Morning exercises Chinese style

I knew before we came that students are required to attend exercises every morning - at least Monday to Friday and for the past 9 months or so at 6.20 am exactly familiar music is sounded out on the parade ground.

From my first apartment on the fifth floor I could see the students running towards the sportsfield across the little bridge over the canal, but I never saw anything of the exercise class itself. Some time later I would hear the hundreds of students returning to their dormitories, or their class rooms or the canteens.

I promised myself that one day I would go and see for myself. And today was the day! I'd almost forgotten my commitment to myself until I heard the first strains of the music, so quickly donned sneakers, and coat and went to see.

One student was on her way - via the canteen - and I said, "Don't you need to hurry?" "Oh, no. I'm early."

As it turns out the music that I had heard and thought was the beginning of the exercise program was only the "call to action."

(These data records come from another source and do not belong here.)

Definition emit (e : Event) : M unit := fun w =>
  (Ok tt, {| state := state w; trace := (trace w ++ [e])%list |}).

Definition read : M State := fun w => (Ok (state w), w).

Definition modify (f : State -> State) : M unit := fun w =>
  (Ok tt, {| state := f (state w); trace := trace w |}).

(** [await call] on a collaborator: the request goes out, then the promise
    settles. *)
Definition await {A} (e : Event) (r : Exc A) : M A := emit e;; lift r.

(** [try { body } catch (error) { handler }]. *)
Definition try_catch {A} (body : M A) (handler : JsError -> M A) : M A := fun w =>
  match body w with
  | (Ok a, w') => (Ok a, w')
  | (Throw e, w') => handler e w'
  end.

(** [try { body } finally { fin }]. *)
Definition try_finally {A} (body : M A) (fin : M unit) : M A := fun w =>
  match body w with
  | (r, w') =>
      match fin w' with
      | (Ok _, w'') => (r, w'')
      | (Throw e, w'') => (Throw e, w'')
      end
  end.

Definition console_error (label : string) (error : JsError) : M unit :=
  emit (ConsoleError label error).
Definition console_warn (label : string) (error : JsError) : M unit :=
  emit (ConsoleWarn label error).
Definition console_log (label : string) : M unit := emit (ConsoleLog label).
Definition navigate (path : string) : M unit := emit (Navigate path).
Definition invalidateQueries (queryKey : string) : M unit := emit (InvalidateQueries queryKey).
Definition setTimeout (action : TimerAction) (delay : Z) : M unit := emit (SetTimeout action delay).

Definition with_selectedPlan (v : option Obj) (s : State) : State :=
  {| selectedPlan := v; showReviewModal := showReviewModal s; error := error s;
     success := success s; activeTab := activeTab s; userOrgIds := userOrgIds s;
     isAuthChecked := isAuthChecked s; isEvaluatorOnly := isEvaluatorOnly s;
     currentEvaluatorIds := currentEvaluatorIds s;
     organizationsMap := organizationsMap s; isInitialLoad := isInitialLoad s |}.

Definition with_showReviewModal (v : bool) (s : State) : State :=
  {| selectedPlan := selectedPlan s; showReviewModal := v; error := error s;
     success := success s; activeTab := activeTab s; userOrgIds := userOrgIds s;
     isAuthChecked := isAuthChecked s; isEvaluatorOnly := isEvaluatorOnly s;
     currentEvaluatorIds := currentEvaluatorIds s;
     organizationsMap := organizationsMap s; isInitialLoad := isInitialLoad s |}.

Definition with_error (v : option string) (s : State) : State :=
  {| selectedPlan := selectedPlan s; showReviewModal := showReviewModal s; error := v;
     success := success s; activeTab := activeTab s; userOrgIds := userOrgIds s;
     isAuthChecked := isAuthChecked s; isEvaluatorOnly := isEvaluatorOnly s;
     currentEvaluatorIds := currentEvaluatorIds s;
     organizationsMap := organizationsMap s; isInitialLoad := isInitialLoad s |}.

Definition with_success (v : option string) (s : State) : State :=
  {| selectedPlan := selectedPlan s; showReviewModal := showReviewModal s; error := error s;
     success := v; activeTab := activeTab s; userOrgIds := userOrgIds s;
     isAuthChecked := isAuthChecked s; isEvaluatorOnly := isEvaluatorOnly s;
     currentEvaluatorIds := currentEvaluatorIds s;
     organizationsMap := organizationsMap s; isInitialLoad := isInitialLoad s |}.

Definition with_userOrgIds (v : list Z) (s : State) : State :=
  {| selectedPlan := selectedPlan s; showReviewModal := showReviewModal s; error := error s;
     success := success s; activeTab := activeTab s; userOrgIds := v;
     isAuthChecked := isAuthChecked s; isEvaluatorOnly := isEvaluatorOnly s;
     currentEvaluatorIds := currentEvaluatorIds s;
     organizationsMap := organizationsMap s; isInitialLoad := isInitialLoad s |}.
Lemma rb_red_left (n : nat) (x : Node) :
  rb n x -> isRed x = true -> isRed (left x) = false.
Proof. intros H Hx. inv H; try discriminate. assumption. Qed.

Lemma rb_noRedRight (n : nat) (x : Node) : rb n x -> noRedRight x.
Proof. induction 1; simpl; auto. Qed.

Lemma rb_noRedLeftLeft (n : nat) (x : Node) : rb n x -> noRedLeftLeft x.
Proof.
  induction 1; simpl; auto.
  - repeat split; auto. congruence.
  - repeat split; auto. intros Hl. eapply rb_red_left; eauto.
Qed.

Lemma rb_blackLinks (n : nat) (x : Node) :
  rb n x -> Forall (fun m => m = n) (blackLinks x).
Proof.
  induction 1; simpl.
  - repeat constructor.
  - rewrite Forall_map, Forall_app. split; assumption.
  - rewrite Forall_map, Forall_app.
    split; [eapply Forall_impl; [|exact IHrb1] | eapply Forall_impl; [|exact IHrb2]];
      simpl; intros; congruence.
Qed.

Lemma rb_llrb (n : nat) (x : Node) : rb n x -> isRed x = false -> llrb x.
Proof.
  intros H Hx. repeat split; auto.
  - eapply rb_noRedRight; eauto.
  - eapply rb_noRedLeftLeft; eauto.
  - exists n. apply rb_blackLinks; assumption.
Qed.

Lemma blackLinks_nonempty (x : Node) : blackLinks x <> [].
Proof.
  induction x as [|c l IHl k v r IHr]; simpl; [discriminate|].
  intros H. apply map_eq_nil in H. apply app_eq_nil in H.
  destruct H as [H _]. contradiction.
Qed.

Lemma blackLinks_height (n : nat) (x : Node) :
  Forall (fun m => m = n) (blackLinks x) ->
  match x with
  | null => n = O
  | mkNode Red l _ _ r => Forall (fun m => m = n) (blackLinks l ++ blackLinks r)
  | mkNode Black l _ _ r =>
      exists m, n = S m /\ Forall (fun p => p = m) (blackLinks l ++ blackLinks r)
  end.
Proof.
  destruct x as [|[] l k v r]; simpl; intros H.
  - inv H. reflexivity.
  - rewrite Forall_map in H. exact H.
  - rewrite Forall_map in H.
    destruct (blackLinks l ++ blackLinks r) as [|p rest] eqn:Hne.
    + apply app_eq_nil in Hne. destruct Hne as [Hne _].
      destruct (blackLinks_nonempty l Hne).
    + exists p. inversion H as [|? ? Hp Hrest]; subst. split; [reflexivity|].
      constructor; [reflexivity|].
      eapply Forall_impl; [|exact Hrest]. simpl. intros a Ha. congruence.
Qed.

(** The structural invariants of the spec amount to [rb]. *)
Lemma llrb_rb (x : Node) :
  forall n : nat,
    noRedRight x -> noRedLeftLeft x ->
    Forall (fun m => m = n) (blackLinks x) ->
    (isRed x = true -> isRed (left x) = false) ->
    rb n x.
Proof.
  induction x as [|c l IHl k v r IHr]; intros n Hrr Hll Hbal Hroot.
  - apply blackLinks_height in Hbal. subst. constructor.
  - apply blackLinks_height in Hbal.
    destruct Hrr as (Hr & Hrrl & Hrrr). destruct Hll as (Hl & Hlll & Hllr).
    destruct c.
    + apply Forall_app in Hbal. destruct Hbal as [Hbl Hbr].
      simpl in Hroot. specialize (Hroot eq_refl).
      apply rb_red; [apply IHl | apply IHr | |]; auto; congruence.
    + destruct Hbal as (m & -> & Hbal).
      apply Forall_app in Hbal. destruct Hbal as [Hbl Hbr].
      apply rb_black; [apply IHl | apply IHr |]; auto; congruence.
Qed.

Lemma llrb_height (x : Node) : llrb x -> exists n, rb n x.
Proof.
  intros (Hrr & Hll & (n & Hbal) & Hblack). exists n.
  apply llrb_rb; auto. congruence.
Qed.

(** ** Association lists *)

Lemma ins_list_split (key : Key) (value : Value) (k : Key) (v : Value)
  (L R : list (Key * Value)) :
  Forall (fun x => lessThan x k = true) (map fst L) ->
  ins_list key value (L ++ (k, v) :: R) =
  if equality key k then L ++ (k, value) :: R
  else if lessThan key k then ins_list key value L ++ (k, v) :: R
  else L ++ (k, v) :: ins_list key value R.
Proof.
  induction L as [|[a b] L IH]; simpl; intros HL.
  - destruct (equality key k), (lessThan key k); reflexivity.
  - inv HL. simpl in *. rewrite (IH H2). clear IH.
    destruct (equality key a) eqn:Ha.
    + apply equality_spec in Ha. subst a.
      rewrite (lessThan_neq _ _ H1), H1. reflexivity.
    + destruct (lessThan key a) eqn:Hlt.
      * rewrite (lessThan_neq _ _ (lessThan_trans _ _ _ Hlt H1)).
        rewrite (lessThan_trans _ _ _ Hlt H1). reflexivity.
      * destruct (equality key k), (lessThan key k); reflexivity.
Qed.

Lemma lookup_ins_list (x key : Key) (value : Value) (l : list (Key * Value)) :
  lookup x (ins_list key value l) =
  if equality x key then Some value else lookup x l.
Proof.
  induction l as [|[a b] l IH]; simpl.
  - destruct (equality x key); reflexivity.
  - destruct (equality key a) eqn:Ha.
    + apply equality_spec in Ha. subst a. simpl.
      destruct (equality x key); reflexivity.
    + destruct (lessThan key a); simpl.
      * destruct (equality x key); reflexivity.
      * rewrite IH. destruct (equality x a) eqn:Hxa; [|reflexivity].
        apply equality_spec in Hxa. subst a.
        rewrite equality_false; [reflexivity|].
        intros ->. rewrite equality_refl in Ha. discriminate.
Qed.

Lemma keys_ins_list (P : Key -> Prop) (key : Key) (value : Value)
  (l : list (Key * Value)) :
  P key -> Forall P (map fst l) -> Forall P (map fst (ins_list key value l)).
Proof.
  intros Hk. induction l as [|[a b] l IH]; simpl; intros Hl.
  - repeat constructor. assumption.
  - inv Hl. destruct (equality key a); [|destruct (lessThan key a)]; simpl;
      repeat constructor; auto.
Qed.
(** ** Score augmenter *)

(** C7.  The score augmenter wraps any query in a function-score envelope
    whose score mode is ["first"] and whose rule list does not depend on
    the query: a term filter on the name ["pseudogene"] with a factor below
    1, then term filters on the taxonomy ids 9606, 10090 and 10116 with
    factors in decreasing order, each above 1. *)
Theorem score_envelope_rules :
  ∃ (functions : list json) (pseudo human mouse rat : Q),
    (∀ _query : json,
       add_species_custom_filters_score _query =
         JDict [("function_score", JDict [
           ("query", _query);
           ("functions", JList functions);
           ("score_mode", JStr "first")])])
    ∧ rule_view <$> functions =
        [ Some ("name", JStr "pseudogene", pseudo);
          Some ("taxid", JInt 9606, human);
          Some ("taxid", JInt 10090, mouse);
          Some ("taxid", JInt 10116, rat) ]
    ∧ (pseudo < 1)%Q ∧ (mouse < human)%Q ∧ (rat < mouse)%Q ∧ (1 < rat)%Q.
Proof.
  eexists _, _, _, _, _. split; [intros _query; reflexivity |].
  split; [vm_compute; reflexivity |].
  repeat split.
Qed.

(** ** Interval pattern *)

Section IntervalFacts.
Import PyStrFacts.

Lemma match_interval_here_groups (s w a b : string) :
  match_interval_here s = Some (w, a, b) →
  PyStr.forallb ispos a = true ∧ PyStr.forallb ispos b = true.
Proof.
  unfold match_interval_here.
  destruct (PyStr.startswith "chr" s); [| done].
  destruct (PyStr.span PyStr.isword (PyStr.drop 3 s)) as [w' r1].
  destruct w' as [| cw w']; [done |].
  destruct r1 as [| c1 r2]; [done |].
  destruct (Ascii.eqb c1 ":") eqn:Hc1;
    [apply Ascii.eqb_eq in Hc1 as -> |].
  2: { destruct c1 as [[] [] [] [] [] [] [] []]; done. }
  destruct (PyStr.span ispos r2) as [a' r3] eqn:Ha.
  destruct a' as [| ca a']; [done |].
  destruct r3 as [| c3 r4]; [done |].
  destruct (Ascii.eqb c3 "-") eqn:Hc3;
    [apply Ascii.eqb_eq in Hc3 as -> |].
  2: { destruct c3 as [[] [] [] [] [] [] [] []]; done. }
  destruct (PyStr.span ispos r4) as [b' r5] eqn:Hb.
  destruct b' as [| cb b']; [done |].
  intros [= <- <- <-].
  split; [exact (span_forallb _ _ _ _ Ha) | exact (span_forallb _ _ _ _ Hb)].
Qed.

Lemma search_interval_groups (s w a b : string) :
  search_interval s = Some (w, a, b) →
  PyStr.forallb ispos a = true ∧ PyStr.forallb ispos b = true.
Proof.
  induction s as [| c s IH].
  - done.
  - cbn [search_interval].
    destruct (match_interval_here (String c s)) as [[[w' a'] b'] |] eqn:Hm.
    + intros [= -> -> ->]. exact (match_interval_here_groups _ _ _ _ Hm).
    + exact IH.
Qed.

Lemma parse_interval_groups (q : string) (d : interval) :
  _parse_interval_query q = Some d →
  PyStr.forallb ispos (gstart d) = true ∧ PyStr.forallb ispos (gend d) = true.
Proof.
  unfold _parse_interval_query.
  destruct (PyStr.nonempty q); [| done].
  destruct (search_interval q) as [[[w a] b] |] eqn:Hs; [| done].
  intros [= <-]. exact (search_interval_groups _ _ _ _ Hs).
Qed.

Lemma position_normalises (t : string) :
  PyStr.forallb ispos t = true → PyStr.existsb PyStr.isdigit t = true →
  ∃ z, safe_genome_pos (PStr t) = Ok z.
Proof.
  intros Hpos Hdigit.
  destruct (to_int_digits (PyStr.remove PyStr.comma t)) as [z Hz].
  - unfold PyStr.remove.
    induction t as [| c t IH]; [done |]. simpl in *.
    apply andb_true_iff in Hpos as [Hc Ht].
    destruct (Ascii.eqb c PyStr.comma) eqn:Hcomma; simpl.
    + apply IH; [done |].
      apply Ascii.eqb_eq in Hcomma as ->. exact Hdigit.
    + unfold ispos in Hc. rewrite Hcomma, orb_false_r in Hc. rewrite Hc. simpl.
      clear IH Hdigit. induction t as [| c' t IH]; [done |]. simpl in *.
      apply andb_true_iff in Ht as [Hc' Ht].
      destruct (Ascii.eqb c' PyStr.comma) eqn:Hcomma'; simpl; [by apply IH |].
      unfold ispos in Hc'. rewrite Hcomma', orb_false_r in Hc'. rewrite Hc'.
      by apply IH.
  - unfold PyStr.remove.
    induction t as [| c t IH]; [done |]. simpl in *.
    apply andb_true_iff in Hpos as [Hc Ht].
    destruct (Ascii.eqb c PyStr.comma) eqn:Hcomma; simpl; [| done].
    apply IH; [done |].
    apply Ascii.eqb_eq in Hcomma as ->. exact Hdigit.
  - exists z. simpl. by rewrite Hz.
Qed.

End IntervalFacts.

(** ** Query builders *)

Section BuilderFacts.

Variable SOURCE_TRANSLATORS : list (string * string).
Variable re_sub : string -> string -> string -> string.
Variable generate_query : ESQueryBuilder -> string -> result json.
Variable add_query_filters : ESQueryBuilder -> json -> json.
Variable UserFilters_get : string -> option json.

(** *** Scoped-identifier builder *)

(** C3.  With the single scope ['entrezgene'] or ['retired'] and an id
    that is not integer-shaped, [build_id_query] raises nothing: the
    query it builds is the zero-hit query, a match on a field that does
    not exist, which then gets the filters, the score envelope and the
    options as every identifier query does.  The id ['not-a-number'] is
    such an id. *)
Theorem build_id_query_nohits (self : ESQueryBuilder) (id : atom) (field : string) :
  field = "entrezgene" ∨ field = "retired" →
  is_int id = false →
  build_id_query add_query_filters self id (ScStr field) =
    Ok (with_options self
          (add_species_custom_filters_score
             (add_query_filters self _nohits_query)))
  ∧ _nohits_query = JDict [("match", JDict [("non_exist_field", JStr "")])]
  ∧ is_int (AStr "not-a-number") = false.
Proof.
  intros Hfield Hid. split; [| split; reflexivity].
  unfold build_id_query. rewrite Hid.
  by destruct Hfield as [-> | ->].
Qed.

(** *** Post-filter on the species facet *)

Lemma add_facet_filters_ids (self : ESQueryBuilder) (_query : dict)
    (t : Z) (ts : list Z) :
  species_facet_filter self = Some (SpIds (t :: ts)) →
  add_facet_filters self _query =
    Ok (dict_set "filter"
          (if (species_len (species self) =? 1)%nat
           then JDict [("term", JDict [("taxid", JInt t)])]
           else JDict [("terms", JDict [("taxid", JList (JInt <$> t :: ts))])])
          _query).
Proof.
  intros Hsff. unfold add_facet_filters. rewrite Hsff. simpl.
  by destruct (species_len (species self) =? 1)%nat.
Qed.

At 6.30 am the exercises start. Rows of students - all in their class rows with a sign at the front of the line with their class number - await the instructions. Teachers are there also, I guess to make sure the students turn up as they appeared to do little else but watch the students.

The whole sports field was wall to wall students, and the basketball courts as well. I tried to calculate the number of students - no idea, but more than 1000 I guess.

A voice came over the loud speaker - "E, er, san" etc. One, two, three.

En masse all students followed what to them would be a familiar routine. Arms and legs in unison.

I was surprised that it lasted no longer than 5 minutes. Then I was engulfed in a wall of students on a mission. Most to the canteen!

Beside the basketball court were two elderly gentlemen going through their own paces in an exercise arena near the Student Centre. One - who must have been at least 70 was walking backwards on some elevated horizontal poles. Doing some Tai Chi movements as he walked confidently along the poles.

Another man, who also seemed to be in his 70's was doing other Tai Chi type exercises which were astounding. One thing that you often see here with older people is the massaging of their face, neck and head. Very strong movements to stimulate circulation.

He did this as well as other actions like pounding his chest, and thigh. I only watched him for a short period, but his exercise regime took much longer than did the students'.

Altogether fascinating. Another part of Chinese culture experienced that I can tick off my list.